Sensory experience-dependent plasticity in the somatosensory cortex is a fundamental mechanism of adaptation to the changing environment not only early in the development but also in adolescence and adulthood. Although the mechanisms underlying experience-dependent plasticity during early development have been well documented, the corresponding understanding in the mature cortex is less complete. Here, we investigated the mechanism underlying whisker deprivation-induced synaptic plasticity in the barrel cortex in adolescent mice.

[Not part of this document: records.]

(** Callbacks see the local timers through [add_timer], [del_timer] and
    [update_timer] on stopped timers, so they keep the list sorted; under that
    contract the softirq keeps it sorted through every removal, rearming and
    callback, and leaves the hardware programmed for the new head. *)
Section SoftirqInvariant.
Variable cb : Z -> per_cpu_timers -> per_cpu_timers.
Hypothesis cb_sorted : forall t s, timers_sorted s -> timers_sorted (cb t s).

Lemma expire_timer_sorted t now reread s :
  timers_sorted s -> timers_sorted (snd (expire_timer cb t now reread s)).
Proof.
  intros Hs. unfold expire_timer.
  assert (timers_sorted (run_timer cb t (del_timer t s))) as H1.
  { unfold run_timer. destruct (_ && _); [apply cb_sorted|]; by apply del_timer_sorted. }
  set (s1 := run_timer cb t (del_timer t s)) in *.
  unfold timer_is_started. case_bool_decide as Ht; [done|].
  destruct (mode (timer_of s1 t)); cbn [snd].
  - by apply set_timer_sorted.
  - apply local_add_sorted; [done|]. by apply set_timer_sorted.
Qed.

Lemma timer_softirq_loop_sorted tries pos n now clk s :
  timers_sorted s -> timers_sorted (timer_softirq_loop cb tries pos n now clk s).
Proof.
  revert pos n now clk s. induction tries as [|tries IH]; intros pos n now clk s Hs; [by destruct pos|].
  destruct pos as [t|]; [|done]. cbn. destruct (_ && _); [|done].
  pose proof (expire_timer_sorted t now (clk 0%nat) s Hs) as H1.
  destruct (expire_timer cb t now (clk 0%nat) s) as [now' s']. by apply IH.
Qed.

Lemma timer_softirq_ok clk s : timers_sorted s -> timers_ok (timer_softirq cb clk s).
Proof.
  intros Hs. unfold timer_softirq. apply update_architecture_timer_ok.
  by apply timer_softirq_loop_sorted.
Qed.
End SoftirqInvariant.

(** ** Runs of the timer API

    [timer_init] leaves an empty list.  Timers are initialised, updated, added
    and removed by code of the pCPU and by callbacks in the softirq; a timer that
    is on the list is neither initialised nor updated. *)
Definition init_percpu_timer (s : per_cpu_timers) : per_cpu_timers := s <| timer_list := [] |>.

Inductive timer_op (khz : Z) (s : per_cpu_timers) : per_cpu_timers -> Prop :=
| op_initialize t f timeout0 period :
    t ∉ timer_list s -> timer_op khz s (set_timer t (initialize_timer f timeout0 period) s)
| op_update t timeout0 period : t ∉ timer_list s -> timer_op khz s (update_timer t timeout0 period s)
| op_add t r s' : add_timer khz t s = Ret (r, s') -> timer_op khz s s'
| op_del t : timer_op khz s (del_timer t s).

Inductive timer_event (khz : Z) (cb : Z -> per_cpu_timers -> per_cpu_timers) (s : per_cpu_timers)
    : per_cpu_timers -> Prop :=
| ev_op s' : timer_op khz s s' -> timer_event khz cb s s'
| ev_softirq clk : timer_event khz cb s (timer_softirq cb clk s).

Lemma timer_op_ok khz s s' : timer_op khz s s' -> timers_ok s -> timers_ok s'.
Proof.
  intros [t f a p Ht|t a p Ht|t r s1 E|t] [Hs Hw].
  - split; [by apply set_timer_sorted|by apply set_timer_in_time].
  - split; [by apply set_timer_sorted|by apply set_timer_in_time].
  - by eapply add_timer_ok.
  - by apply del_timer_ok.
Qed.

Layer 4 (L4) to L2/3 excitatory synapses play a crucial role for whisker experience-dependent plasticity in rodent barrel cortex and whisker deprivation is known to depress synaptic strength at L4-L2/3 synapses in adolescent and adult animals. We found that whisker deprivation for 5 days or longer decreased the presynaptic glutamate release probability at L4-L2/3 synapses in the barrel cortex in adolescent mice. This whisker deprivation-induced depression was restored by daily administration of a positive allosteric modulator of the type 5 metabotropic glutamate receptor (mGluR5). On the other hand, the administration of mGluR5 antagonists reproduced the effect of whisker deprivation in whisker-intact mice. Furthermore, chronic and selective suppression of inositol 1,4,5-trisphosphate (IP3 ) signaling in postsynaptic L2/3 neurons decreased the presynaptic release probability at L4-L2/3 synapses. These findings represent a previously unidentified mechanism of cortical plasticity, namely that whisker experience-dependent mGluR5-IP3 signaling in the postsynaptic neurons maintains presynaptic function in the adolescent barrel cortex.